The Colleen Bawn

The girl I love is beautiful, she’s fairer than the Dawn; She lives in Garryowen, and she’s called the Colleen Bawn

The above quote is taken from Dion Boucicault’s 1860 play, The Colleen Bawn. The play is based on an 1829 novel, The Collegians, written by Gerald Griffin, which itself is based on the 1819 murder of Ellen Hanley. You might be wondering what stories of a murder that took place over 200 years ago have to do with Christchurch archaeology. Well, dear reader, I was wondering the same.

We recently excavated a clay pipe with the name “COLLEEN BAWN” stamped on the stem. The mark was one I had never seen before, and the pipe was incomplete meaning I did not know if there were any other markings on the bowl. I began my research on the pipe by sharing it in the Society for Clay Pipe Research group, which was my first introduction to the story of Colleen Bawn. As an avid true crime podcast listener, I was rather excited (if that is not too morbid to admit) that the pipe we found could have a connection to a 200-year-old true crime case.

The pipe stem in question. The COLLEEN BAWN marks, located on either side of the stem, are shown below the pipe. Image: C. Watson.

Let us travel back to Autumn 1819, to Kilrush, Ireland, where the remains of Ellen Hanley had just washed ashore. Only 15 years old, Ellen Hanley was well known for being both beautiful and kind, and was given the moniker Colleen Bawn. The name comes from the Irish cailín bán, meaning white girl or pure/innocent girl. Ellen was raised by her uncle, a farmer in County Limerick, after her mother died when she was young.

In the months prior to her murder, Ellen became acquainted with John Scanlan. John, in his early 20s, was a member of the local minor aristocracy, a former Royal Marine, and a heavy gambler. John began to visit Ellen in secret, eventually persuading her to marry him. The two eloped in early July 1819, marrying in secret as John feared his family would not approve of the marriage. The marriage was short and unhappy. A young protestant clergyman met Ellen on a passenger boat, and she confided in him that she regretted leaving her uncle’s farm and that her new husband had spent her dowry on alcohol and gambling. John Scanlan also regretted the marriage, quickly tiring of his new bride and the secrecy of the marriage. He enlisted the help of his servant, Stephen Sullivan, and together they planned her murder.

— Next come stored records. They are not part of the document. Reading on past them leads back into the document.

(* ===== verification/FootprintCollision.v ===== *)
(** * The cost of a footprint ([nav2_costmap_2d]: [footprint_collision_checker.cpp];
    [nav2_util/line_iterator.hpp])

    The outline of the robot at a pose is laid down in the costmap; its cost is the one of
    its worst cell. The lines of the outline are walked by [LineIterator]. *)

From stdpp Require Import base option list numbers.
From Stdlib Require Import ZArith Lia SpecFloat.
From S2P Require Import Prelude Float64 Line Costmap CostmapPolygon Footprint.

Module LineIterator.

Record iterator : Type := mk_iterator {
  x_ : Z;
  y_ : Z;
  curpixel_ : Z;
  xinc1_ : Z;
  xinc2_ : Z;
  yinc1_ : Z;
  yinc2_ : Z;
  den_ : Z;
  num_ : Z;
  numadd_ : Z;
  numpixels_ : Z }.

Definition direction (a0 a1 : Z) : Z := if a1 >=? a0 then 1 else -1.

(** The constructor; [int] has 32 bits. *)
Definition new (x0 y0 x1 y1 : Z) : res iterator :=
  dx ← chk 32 (x1 - x0);
  deltax ← chk 32 (Z.abs dx);
  dy ← chk 32 (y1 - y0);
  deltay ← chk 32 (Z.abs dy);
  let xinc := direction x0 x1 in
  let yinc := direction y0 y1 in
  Ok (if deltax >=? deltay
      then mk_iterator x0 y0 0 0 xinc yinc 0 deltax (deltax / 2) deltay deltax
      else mk_iterator x0 y0 0 xinc 0 0 yinc deltay (deltay / 2) deltax deltay).

Definition isValid (l : iterator) : bool := curpixel_ l <=? numpixels_ l.

Definition advance (l : iterator) : res iterator :=
  num ← chk 32 (num_ l + numadd_ l);
  let '(num, x, y) := if num >=? den_ l then (num - den_ l, x_ l + xinc1_ l, y_ l + yinc1_ l) else (num, x_ l, y_ l) in
  pixel ← chk 32 (curpixel_ l + 1);
  Ok (mk_iterator (x + xinc2_ l) (y + yinc2_ l) pixel (xinc1_ l) (xinc2_ l) (yinc1_ l) (yinc2_ l)
        (den_ l) num (numadd_ l) (numpixels_ l)).

(** ** The walk meets the cells of the discrete line *)

Import Costmap(MapLocation, mk_loc, loc_x, loc_y) CostmapPolygon.

(** The iterator at the [i]-th cell of the line from [p] to [q]. *)
Definition at_pixel (p q : MapLocation) (i : Z) (l : iterator) : Prop :=
  let da := edge_da p q in
  let dx := Z.abs (loc_x q - loc_x p) in
  let dy := Z.abs (loc_y q - loc_y p) in
  x_ l = loc_x (edge_cell p q i) /\ y_ l = loc_y (edge_cell p q i) /\ curpixel_ l = i /\
  den_ l = da /\ numpixels_ l = da /\ (0 < da -> num_ l = err da (Z.min dx dy) i) /\ 0 <= num_ l <= da /\
  numadd_ l = Z.min dx dy /\
  (if dx >=? dy then xinc1_ l = 0 /\ xinc2_ l = direction (loc_x p) (loc_x q) /\
                     yinc1_ l = direction (loc_y p) (loc_y q) /\ yinc2_ l = 0
   else xinc1_ l = direction (loc_x p) (loc_x q) /\ xinc2_ l = 0 /\
        yinc1_ l = 0 /\ yinc2_ l = direction (loc_y p) (loc_y q)).

Definition small (p : MapLocation) : Prop := 0 <= loc_x p < 2 ^ 30 /\ 0 <= loc_y p < 2 ^ 30.

Lemma new_spec p q : small p -> small q -> exists l, new (loc_x p) (loc_y p) (loc_x q) (loc_y q) = Ok l /\ at_pixel p q 0 l.
Proof.
  intros [Hpx Hpy] [Hqx Hqy]. unfold new.
  rewrite (chk_in 32 (loc_x q - loc_x p)), bind_Ok by (unfold in_s; lia).
  rewrite (chk_in 32 (Z.abs (loc_x q - loc_x p))), bind_Ok by (unfold in_s; lia).
  rewrite (chk_in 32 (loc_y q - loc_y p)), bind_Ok by (unfold in_s; lia).
  rewrite (chk_in 32 (Z.abs (loc_y q - loc_y p))), bind_Ok by (unfold in_s; lia).
  eexists. split; [done|]. unfold at_pixel, edge_cell, edge_da. cbn [loc_x loc_y].
  rewrite !coordinate_start by lia. rewrite Z.geb_leb.
  destruct (Z.leb_spec (Z.abs (loc_y q - loc_y p)) (Z.abs (loc_x q - loc_x p))); cbn;
    rewrite ?Z.geb_leb; repeat split; try lia; try zdiv_lia; intros; rewrite err_start by lia; f_equal; lia.
Qed.

(** A step on one axis. *)
Lemma coordinate_next da a0 a1 i : 0 < da -> Z.abs (a1 - a0) <= da ->
  coordinate da a0 a1 (i + 1) =
    coordinate da a0 a1 i + (if da <=? err da (Z.abs (a1 - a0)) i + Z.abs (a1 - a0) then direction a0 a1 else 0).
Proof.
  intros Hda Hd. unfold coordinate, Line.sign, direction. rewrite Z.gtb_ltb, Z.geb_leb.
  destruct (steps_succ da (Z.abs (a1 - a0)) i Hda ltac:(lia)) as [(Hle & -> & _)|(Hlt & -> & _)].
  - rewrite (proj2 (Z.leb_le _ _) Hle).
    pose proof (err_range da (Z.abs (a1 - a0)) i Hda).
    destruct (Z.ltb_spec 0 (a1 - a0)), (Z.leb_spec a0 a1); lia.
  - rewrite (proj2 (Z.leb_gt _ _) Hlt). lia.
Qed.

Lemma coordinate_dominant da a0 a1 i : 0 < da -> Z.abs (a1 - a0) = da ->
  coordinate da a0 a1 (i + 1) = coordinate da a0 a1 i + direction a0 a1.
Proof.
  intros Hda Hd. unfold coordinate, Line.sign, direction. rewrite Hd, !steps_dominant by done.
  rewrite Z.gtb_ltb, Z.geb_leb. destruct (Z.ltb_spec 0 (a1 - a0)), (Z.leb_spec a0 a1); lia.
Qed.

Lemma err_next da d i : 0 < da -> 0 <= d <= da ->
  err da d (i + 1) = if da <=? err da d i + d then err da d i + d - da else err da d i + d.
Proof.
  intros Hda Hd. destruct (steps_succ da d i Hda Hd) as [(Hle & _ & ->)|(Hlt & _ & ->)].
  - by rewrite (proj2 (Z.leb_le _ _) Hle).
  - by rewrite (proj2 (Z.leb_gt _ _) Hlt).
Qed.

Lemma advance_spec p q i l : small p -> small q -> 0 <= i < edge_da p q -> at_pixel p q i l ->
  exists l', advance l = Ok l' /\ at_pixel p q (i + 1) l'.
Proof.
  intros [Hpx Hpy] [Hqx Hqy] Hi (Hx & Hy & Hc & Hden & Hpix & Hnum & _ & Hadd & Hinc).
  unfold edge_cell, edge_da in *. cbn [loc_x loc_y] in *.
  set (dx := Z.abs (loc_x q - loc_x p)) in *. set (dy := Z.abs (loc_y q - loc_y p)) in *.
  assert (0 < Z.max dx dy) as Hpos by lia. specialize (Hnum Hpos).
  pose proof (err_range (Z.max dx dy) (Z.min dx dy) i Hpos) as Her.
  unfold advance. rewrite Hnum, Hadd, Hden, Hc.
  rewrite (chk_in 32 (err (Z.max dx dy) (Z.min dx dy) i + Z.min dx dy)), bind_Ok by (unfold in_s; lia).
  rewrite Z.geb_leb.
  pose proof (err_next (Z.max dx dy) (Z.min dx dy) i Hpos ltac:(lia)) as Hnext.
  rewrite Z.geb_leb in Hinc. destruct (Z.leb_spec dy dx) as [Hxy|Hxy].
  - destruct Hinc as (E1 & E2 & E3 & E4).
    pose proof (coordinate_dominant (Z.max dx dy) (loc_x p) (loc_x q) i Hpos ltac:(lia)) as Hcx.
    pose proof (coordinate_next (Z.max dx dy) (loc_y p) (loc_y q) i Hpos ltac:(lia)) as Hcy.
    fold dy in Hcy. replace (Z.min dx dy) with dy in * by lia.
    revert Hnext Hcy. destruct (Z.leb_spec (Z.max dx dy) (err (Z.max dx dy) dy i + dy)); intros Hnext Hcy;
      cbv beta iota; rewrite chk_in, bind_Ok by (unfold in_s; lia); eexists; (split; [done|]);
      unfold at_pixel, edge_cell, edge_da; cbn; fold dx dy; rewrite Z.geb_leb, (proj2 (Z.leb_le dy dx)) by done;
      replace (Z.min dx dy) with dy by lia; repeat split; lia.
  - destruct Hinc as (E1 & E2 & E3 & E4).
    pose proof (coordinate_dominant (Z.max dx dy) (loc_y p) (loc_y q) i Hpos ltac:(lia)) as Hcy.
    pose proof (coordinate_next (Z.max dx dy) (loc_x p) (loc_x q) i Hpos ltac:(lia)) as Hcx.
    fold dx in Hcx. replace (Z.min dx dy) with dx in * by lia.
    revert Hnext Hcx. destruct (Z.leb_spec (Z.max dx dy) (err (Z.max dx dy) dx i + dx)); intros Hnext Hcx;
      cbv beta iota; rewrite chk_in, bind_Ok by (unfold in_s; lia); eexists; (split; [done|]);
      unfold at_pixel, edge_cell, edge_da; cbn; fold dx dy; rewrite Z.geb_leb, (proj2 (Z.leb_gt dy dx)) by done;
      replace (Z.min dx dy) with dx by lia; repeat split; lia.
Qed.

(** After the last cell the iterator is not valid. *)
Lemma last_advance p q l : small p -> small q -> at_pixel p q (edge_da p q) l ->
  exists l', advance l = Ok l' /\ isValid l' = false.
Proof.
  intros [Hpx Hpy] [Hqx Hqy] (_ & _ & Hc & Hden & Hpix & _ & Hnum & Hadd & _).
  unfold advance. rewrite Hadd. rewrite (chk_in 32 (num_ l + _)), bind_Ok by (unfold in_s, edge_da in *; lia).
  destruct (if _ >=? _ then _ else _) as [[num x] y]. rewrite Hc, chk_in, bind_Ok by (unfold in_s, edge_da in *; lia).
  eexists. split; [done|]. unfold isValid. cbn. rewrite Hpix. apply Z.leb_gt. lia.
Qed.
End LineIterator.

(** ** The checker *)

Module FootprintCollision.
Import Costmap Footprint.

Definition lethal : f64 := f64_of_Z LETHAL_OBSTACLE.

(** The conversion from [unsigned int] to [int] and back. *)
Definition to_int (z : Z) : Z := wraps 32 z.

Definition pointCost (x y : Z) (m : costmap) : res f64 :=
  c ← getCost (wrapu 32 x) (wrapu 32 y) m; Ok (f64_of_Z c).

Fixpoint line_loop (fuel : nat) (m : costmap) (line : LineIterator.iterator) (line_cost : f64) : res f64 :=
  if LineIterator.isValid line then
    match fuel with
    | O => UB
    | S fuel =>
        point_cost ← pointCost (LineIterator.x_ line) (LineIterator.y_ line) m;
        if f64_eq point_cost lethal then Ok point_cost else
        line ← LineIterator.advance line;
        line_loop fuel m line (if f64_lt line_cost point_cost then point_cost else line_cost)
    end
  else Ok line_cost.

(** The iterator is valid once more than the number of its pixels. *)
Definition lineCost (x0 x1 y0 y1 : Z) (m : costmap) : res f64 :=
  line ← LineIterator.new x0 y0 x1 y1;
  line_loop (Z.to_nat (LineIterator.numpixels_ line + 1)) m line f64_zero.

(** The loop over the points after the first, from the cell [(x0, y0)]: the cost of an obstacle, or
    the last cell and the cost so far. *)
Fixpoint edges_cost (m : costmap) (x0 y0 : Z) (rest : list Point) (footprint_cost : f64) : res (f64 + Z * Z * f64) :=
  match rest with
  | [] => Ok (inr (x0, y0, footprint_cost))
  | p :: rest =>
      '(inside, c) ← worldToMap (x p) (y p) m;
      match inside, c with
      | true, Some (x1, y1) =>
          line ← lineCost (to_int x0) (to_int x1) (to_int y0) (to_int y1) m;
          let footprint_cost := f64_max line footprint_cost in
          if f64_eq footprint_cost lethal then Ok (inl footprint_cost)
          else edges_cost m x1 y1 rest footprint_cost
      | _, _ => Ok (inl lethal)
      end
  end.

(** Without a second point the coordinates of the last one are not set. *)
Definition footprintCost (footprint : list Point) (m : costmap) : res f64 :=
  match footprint with
  | [] => UB
  | p :: rest =>
      '(inside, c) ← worldToMap (x p) (y p) m;
      match inside, c with
      | true, Some (xstart, ystart) =>
          r ← edges_cost m xstart ystart rest f64_zero;
          match r with
          | inl cost => Ok cost
          | inr (x1, y1, footprint_cost) =>
              _ ← require (negb (bool_decide (rest = [])));
              line ← lineCost (to_int xstart) (to_int x1) (to_int ystart) (to_int y1) m;
              Ok (f64_max line footprint_cost)
          end
      | _, _ => Ok lethal
      end
  end.

Section Pose.
Context (cos sin : f64 -> f64).

Definition footprintCostAtPose (px py theta : f64) (footprint : list Point) (m : costmap) : res f64 :=
  let cos_th := cos theta in
  let sin_th := sin theta in
  footprintCost ((fun p => mk_point (new_x px cos_th sin_th p) (new_y py cos_th sin_th p) f64_zero) <$> footprint) m.
End Pose.
End FootprintCollision.

(** ** What the cost tells *)

Module FootprintLaws.
Import Costmap Footprint CostmapPolygon LineIterator FootprintCollision.

(** Costs as numbers of double precision. *)
Definition is_cost (a : Z) : Prop := 0 <= a < 256.

Definition float_agrees (a b : Z) : bool :=
  Bool.eqb (f64_lt (f64_of_Z a) (f64_of_Z b)) (a <? b) && Bool.eqb (f64_eq (f64_of_Z a) (f64_of_Z b)) (a =? b).

Lemma float_costs a b : is_cost a -> is_cost b ->
  f64_lt (f64_of_Z a) (f64_of_Z b) = (a <? b) /\ f64_eq (f64_of_Z a) (f64_of_Z b) = (a =? b).
Proof.
  intros Ha Hb.
  assert (forallb (fun a => forallb (float_agrees a) (seqZ 0 256)) (seqZ 0 256) = true) as H by (vm_compute; reflexivity).
  rewrite forallb_forall in H. specialize (H a). rewrite <- list_elem_of_In, elem_of_seqZ in H.
  unfold is_cost in *. specialize (H ltac:(lia)). rewrite forallb_forall in H. specialize (H b).
  rewrite <- list_elem_of_In, elem_of_seqZ in H. specialize (H ltac:(lia)).
  apply andb_prop in H as [Hl He]. by split; apply Bool.eqb_prop.
Qed.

On July 14th Scanlan and Sullivan took Ellen for a trip in Scanlan’s boat. In the middle of the river Sullivan shot Ellen with a musket. He then stripped her of her clothes, weighed down her body by tying it to rocks, and threw her into the river. Ellen’s disappearance was noticed several weeks later when Maura Sullivan, Stephen Sullivan’s sister, was seen wearing Ellen’s clothes. Six weeks after the murder Ellen’s body washed up at Moneypoint. While the body was too decomposed to identify, the rope tying the body to the rocks was identified as having been lent to John Scanlan. Scanlan and Sullivan quickly disappeared, and police soon determined that the body was the missing Ellen, and that Scanlan and Sullivan were the murderers. Scanlan was found hiding at his parent’s property and was put to trial in March 1820. Despite being defended by the famous lawyer, Daniel O’Connell, he was found guilty and sentenced to death. Scanlan hung on March 16th 1820, with Sullivan caught, tried and hung shortly after.

A memorial to Ellen Hanley is located at the graveyard in Killimer. Image: Irish Waterways History.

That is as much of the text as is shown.